Dan: So if given another
opportunity, would you have done things
differently?
Robert: Before I began to
work on the deck I began to fantasize about
illustrating the trumps with images from the life
of just one saint. St. Francis would be the best
fit but even he would not fit perfectly.
When I woke up on Christmas
morning in 1996 I was surprised by the realization
that the perfect fit was not a one of the saints
that I had been contemplating, but the Buddha.

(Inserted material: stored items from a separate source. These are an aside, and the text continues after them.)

(** * Knowledge-graph builder and hybrid retrieval: a shallow embedding

    Sources embedded here:
      - [src/core/graph_builder.py]  (class [KnowledgeGraphBuilder])
      - [src/api/v1/retrieval.py]    (endpoint [query_knowledge_graph])
      - the part of networkx's [MultiDiGraph] the builder calls.

    Conventions.
      - A Python [str] is a [string]; a character is a code point below 256.
      - A Python [float] score is an exact rational of [Q]: the arithmetic
        of the scoring formulas is idealised, rounding errors of binary
        floating point are not modelled.
      - A Python [dict] that is only looked up is a [gmap]; one that is
        iterated keeps its insertion order as an association list.
      - Attribute dictionaries of nodes are [gmap string Value]; the
        attributes [content], [tables], [figures], [source_file] and
        [created_at] are opaque payload that no operation below reads and are
        left out. *)

From Stdlib Require Import String Ascii List ZArith QArith Qminmax Lia Lqa DecimalString Sorted.
From stdpp Require Import base gmap sets list strings.

Open Scope string_scope.

(** ** Strings *)

Module Str.

(** [t in s] on Python strings: [t] occurs as a contiguous substring. *)
Fixpoint contains (t s : string) : bool :=
  String.prefix t s ||
  match s with
  | EmptyString => false
  | String _ s' => contains t s'
  end.

(** [c.lower()] for one code point below 256: the letters A-Z and the
    Latin-1 capitals U+00C0-U+00DE (U+00D7 is the multiplication sign)
    move up by 32. *)
Definition lower_char (c : ascii) : ascii :=
  let n := nat_of_ascii c in
  if (((65 <=? n) && (n <=? 90)) || ((192 <=? n) && (n <=? 222) && negb (n =? 215)))%nat
  then ascii_of_nat (n + 32) else c.

Fixpoint lower (s : string) : string :=
  match s with
  | EmptyString => EmptyString
  | String c s' => String (lower_char c) (lower s')
  end.

(** [s.replace(pat, empty)] for a non-empty [pat]: a left-to-right scan
    that drops every non-overlapping occurrence; [skip] counts the
    characters of an occurrence still to drop. *)
Fixpoint remove_all_aux (pat s : string) (skip : nat) : string :=
  match s with
  | EmptyString => EmptyString
  | String c s' =>
      match skip with
      | S k => remove_all_aux pat s' k
      | O => if String.prefix pat s
             then remove_all_aux pat s' (String.length pat - 1)
             else String c (remove_all_aux pat s' 0)
      end
  end.

Definition remove_all (pat s : string) : string := remove_all_aux pat s 0.

(** [len(s.split(sep))] for a one-character separator. *)
Fixpoint split_count (sep : ascii) (s : string) : nat :=
  match s with
  | EmptyString => 1
  | String c s' => if Ascii.eqb c sep then S (split_count sep s') else split_count sep s'
  end.

(** [str(n)] for a non-negative integer. *)
Definition of_nat (n : nat) : string := NilZero.string_of_uint (Nat.to_uint n).

End Str.

(** ** The graph store: the part of [networkx.MultiDiGraph] the builder uses *)

Module Nx.

Record References := mkReferences {
  internal_resolved : list string;
  standards : list string }.

(** Attribute values. *)
Inductive Value :=
| VNone
| VStr (s : string)
| VInt (n : nat)
| VList (l : list string)
| VRefs (r : References).

Abbreviation Attrs := (gmap string Value).

Inductive EdgeType :=
| CONTAINS_CLAUSE | CONTAINS_REQUIREMENT | PARENT_OF
| SIBLING_OF | REFERENCES | CITES_STANDARD.

Inductive LinkingMethod := structural | reference.

(** One edge [src -> dst] with its multigraph key and its attributes
    ([confidence] is the constant 1.0 at every insertion). *)
Record Edge := mkEdge {
  src : string;
  dst : string;
  key : nat;
  edge_type : EdgeType;
  linking_method : LinkingMethod }.

(** Nodes in insertion order (the order [graph.nodes(data=True)] yields),
    edges in insertion order. *)
Record Graph := mkGraph {
  nodes : list (string * Attrs);
  edges : list Edge }.

Definition empty : Graph := mkGraph [] [].

#[global] Instance References_eq_dec : EqDecision References.
Proof. solve_decision. Defined.
#[global] Instance Value_eq_dec : EqDecision Value.
Proof. solve_decision. Defined.
#[global] Instance EdgeType_eq_dec : EqDecision EdgeType.
Proof. solve_decision. Defined.
#[global] Instance LinkingMethod_eq_dec : EqDecision LinkingMethod.
Proof. solve_decision. Defined.
#[global] Instance Edge_eq_dec : EqDecision Edge.
Proof. solve_decision. Defined.

Definition node_ids (g : Graph) : list string := (nodes g).*1.

Definition has_node (n : string) (g : Graph) : bool :=
  bool_decide (n ∈ node_ids g).

(** [graph.nodes[n]] *)
Fixpoint assoc {A} (n : string) (l : list (string * A)) : option A :=
  match l with
  | [] => None
  | (k, a) :: l' => if decide (k = n) then Some a else assoc n l'
  end.

Definition node_data (n : string) (g : Graph) : option Attrs := assoc n (nodes g).

(** [add_node(n, **attrs)]: a new node goes last; an existing node keeps
    its place and has its attribute dictionary updated ([dict.update]). *)
Definition add_node (n : string) (attrs : Attrs) (g : Graph) : Graph :=
  if has_node n g
  then mkGraph (map (fun '(k, a) => if decide (k = n) then (k, attrs ∪ a) else (k, a))
                    (nodes g))
               (edges g)
  else mkGraph (nodes g ++ [(n, attrs)]) (edges g).

Definition between (u v : string) (e : Edge) : bool :=
  bool_decide (src e = u) && bool_decide (dst e = v).

(** The keys of the edges from [u] to [v]. *)
Definition keys (u v : string) (g : Graph) : list nat :=
  map key (filter (fun e => between u v e = true) (edges g)).

(** [has_edge(u, v)]: some edge, of any type, goes from [u] to [v]. *)
Definition has_edge (u v : string) (g : Graph) : bool :=
  bool_decide (keys u v g ≠ []).

(** [has_edge(u, v, key=k)] *)
Definition has_edge_key (u v : string) (k : nat) (g : Graph) : bool :=
  bool_decide (k ∈ keys u v g).

(** [new_edge_key]: start at the number of edges from [u] to [v] and count
    up while the key is taken; among [n] keys one of [n .. 2n] is free. *)
Fixpoint first_free (ks : list nat) (k fuel : nat) : nat :=
  match fuel with
  | O => k
  | S fuel' => if bool_decide (k ∈ ks) then first_free ks (S k) fuel' else k
  end.

Definition new_edge_key (u v : string) (g : Graph) : nat :=
  let ks := keys u v g in first_free ks (length ks) (length ks).

(** [add_edge(u, v, **attrs)] without a key: missing end points are
    created with no attributes, the edge gets a fresh key. *)
Definition ensure_node (n : string) (g : Graph) : Graph :=
  if has_node n g then g else mkGraph (nodes g ++ [(n, ∅)]) (edges g).

Definition add_edge (u v : string) (ty : EdgeType) (lm : LinkingMethod) (g : Graph) : Graph :=
  let g1 := ensure_node v (ensure_node u g) in
  mkGraph (nodes g1) (edges g1 ++ [mkEdge u v (new_edge_key u v g) ty lm]).

Definition number_of_nodes (g : Graph) : nat := length (nodes g).
Definition number_of_edges (g : Graph) : nat := length (edges g).

(** [data.get(k)] read as a string, and its truthiness. *)
Definition get_str (k : string) (a : Attrs) : option string :=
  match a !! k with
  | Some (VStr s) => Some s
  | _ => None
  end.

Definition truthy (o : option string) : bool :=
  match o with
  | Some s => negb (bool_decide (s = EmptyString))
  | None => false
  end.

Definition get_list (k : string) (a : Attrs) : list string :=
  match a !! k with
  | Some (VList l) => l
  | _ => []
  end.

Definition get_refs (k : string) (a : Attrs) : References :=
  match a !! k with
  | Some (VRefs r) => r
  | _ => mkReferences [] []
  end.

Definition is_type (t : string) (a : Attrs) : bool :=
  bool_decide (a !! "node_type" = Some (VStr t)).

(** Some edge of type [ty] goes from [u] to [v]. *)
Definition has_typed_edge (u v : string) (ty : EdgeType) (g : Graph) : bool :=
  existsb (fun e => between u v e && bool_decide (edge_type e = ty)) (edges g).

(** Number of edges of type [ty] from [u] to [v]. *)
Definition count_typed (u v : string) (ty : EdgeType) (g : Graph) : nat :=
  length (filter (fun e => between u v e && bool_decide (edge_type e = ty) = true) (edges g)).

(** Between two connected nodes there is an edge with key 0, as in any
    multigraph from which no edge was ever removed. *)
Definition key0_ok (g : Graph) : Prop :=
  forall u v, has_edge u v g = true -> has_edge_key u v 0 g = true.

(** The edges from [u] to [v] other than [CONTAINS_REQUIREMENT] edges. *)
Definition other_links (u v : string) (g : Graph) : list Edge :=
  filter (fun e => between u v e = true /\ edge_type e <> CONTAINS_REQUIREMENT) (edges g).

(** The edges a build leaves: a key 0 between connected nodes, and between
    two nodes at most one edge that is not a [CONTAINS_REQUIREMENT] edge. *)
Definition link_inv (g : Graph) : Prop :=
  key0_ok g /\ forall u v, length (other_links u v g) <= 1.

(** [g'] has the edges of [g], in the same order, and then some more. *)
Definition more_edges (g g' : Graph) : Prop :=
  exists es, edges g' = (edges g ++ es)%list.

(** [g'] has the nodes of [g], unchanged and in the same order, and then
    some more, none of which is a Clause. *)
Definition more_nodes (g g' : Graph) : Prop :=
  exists ns, nodes g' = (nodes g ++ ns)%list /\
             Forall (fun nd : string * Attrs => is_type "Clause" nd.2 = false) ns.

(** [g'] extends [g]. *)
Definition grows (g g' : Graph) : Prop := more_edges g g' /\ more_nodes g g'.

End Nx.

(** ** Python built-ins used on lists *)

Module Py.

(** [sorted(l, key=...)] / [list.sort]: a stable sort.  [lt x y] says that
    [x] must come strictly before [y]; an element moves left only past
    elements it must precede, so equal elements keep their order (for
    [reverse=True], which is stable too, [lt] is "has the greater key"). *)
Fixpoint insert_sorted {A} (lt : A -> A -> bool) (x : A) (l : list A) : list A :=
  match l with
  | [] => [x]
  | y :: l' => if lt y x then y :: insert_sorted lt x l' else x :: l
  end.

Definition sorted {A} (lt : A -> A -> bool) (l : list A) : list A :=
  foldr (insert_sorted lt) [] l.

(** [enumerate(l)] *)
Definition enumerate {A} (l : list A) : list (nat * A) :=
  combine (seq 0 (length l)) l.

(** [l[:n]] for any integer [n]: a negative bound counts from the end. *)
Definition slice_to {A} (n : Z) (l : list A) : list A :=
  if (0 <=? n)%Z then take (Z.to_nat n) l
  else take (Z.to_nat (Z.of_nat (length l) + n)) l.

(** [x] stands at an earlier position of [l] than [y]. *)
Definition before {A} (l : list A) (x y : A) : Prop :=
  exists i j, i < j /\ l !! i = Some x /\ l !! j = Some y.

End Py.

(** ** [KnowledgeGraphBuilder] *)

Module Builder.
Import Nx.

(** One requirement entry of a document; an absent key reads as the
    default of its [req.get]: ['unknown'], [''] and ['']. *)
Record ReqEntry := mkReq {
  req_type : string;
  req_keyword : string;
  req_text : string }.

(** One loaded JSON document, with the defaults of its [doc.get] calls:
    the empty string for the strings, [None] for [parent_id], empty lists
    otherwise.  The values are taken to have the types the builder expects
    (a document with, say, a number for [requirements] makes the build
    raise). *)
Record Doc := mkDoc {
  chunk_id : string;
  document_id : string;
  clause_id : string;
  title : string;
  parent_id : option string;
  children_ids : list string;
  references : References;
  requirements : list ReqEntry }.

(** A file of the data directory: its provenance key (the path relative to
    the directory, with [/] as separator) and what loading it gives;
    [None] when [open]/[json.load] or the tagging of the loaded value
    raises. *)
Record File := mkFile {
  rel_path : string;
  load : option Doc }.

(** The builder object: its graph and the set of processed files.  (The
    counters [node_count] and [edge_count] are only ever incremented and
    never read; they are left out.) *)
Record State := mkState {
  graph : Graph;
  processed_files : gset string }.

(** [KnowledgeGraphBuilder()] *)
Definition init : State := mkState Nx.empty ∅.

Definition standard_attrs (doc : Doc) : Attrs :=
  {[ "node_type" := VStr "Standard";
     "document_id" := VStr (document_id doc);
     "title" := VStr (document_id doc) ]}.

Rose Ann and I were staying at
her parent's house in New Jersey. On Christmas Eve,
I had been reading The Illustrated World's
Religions by Huston Smith and went to bed after
reading the section on Buddhism.
When
I woke on Christmas morning, a correlation between
the life of Buddha and the Tarot was all worked out
in my mind. I could clearly see how the details of
the story of Buddha's life fit together flawlessly
with the Tarot trumps, illustrating that they are
essentially the same stories. I had worked on it in
my sleep but I could not remember the process --
only the result.
I started explaining my
revelation to Rose Ann, and amazed myself with how
the elements of Buddha's life fit the images in the
Tarot.
There were the four sights that
convinced Siddhartha to leave his life of pleasure
and his lover and embrace asceticism (or Strength):
an old man (the original Hermit card which depicted
a hunched old man with an hour glass), a suffering
man (The Hanged Man), a corpse (Death), and a
hermit (again The Hermit card). There was even the
chariot that he used to ride to town to see the
sights. Before this, his father had ruled his life
like a Pope and had been guiding him toward the
role of Emperor. This effort culminated with his
marriage to the beautiful Yasodhara, the future
Empress.
Once he realized that the
ascetic life was also a dead end, he embraced the
virtue temperance and had to deal with the
temptations of Mara, the Devil. Buddha remained
undefeated after Mara's fiery attack (The Tower)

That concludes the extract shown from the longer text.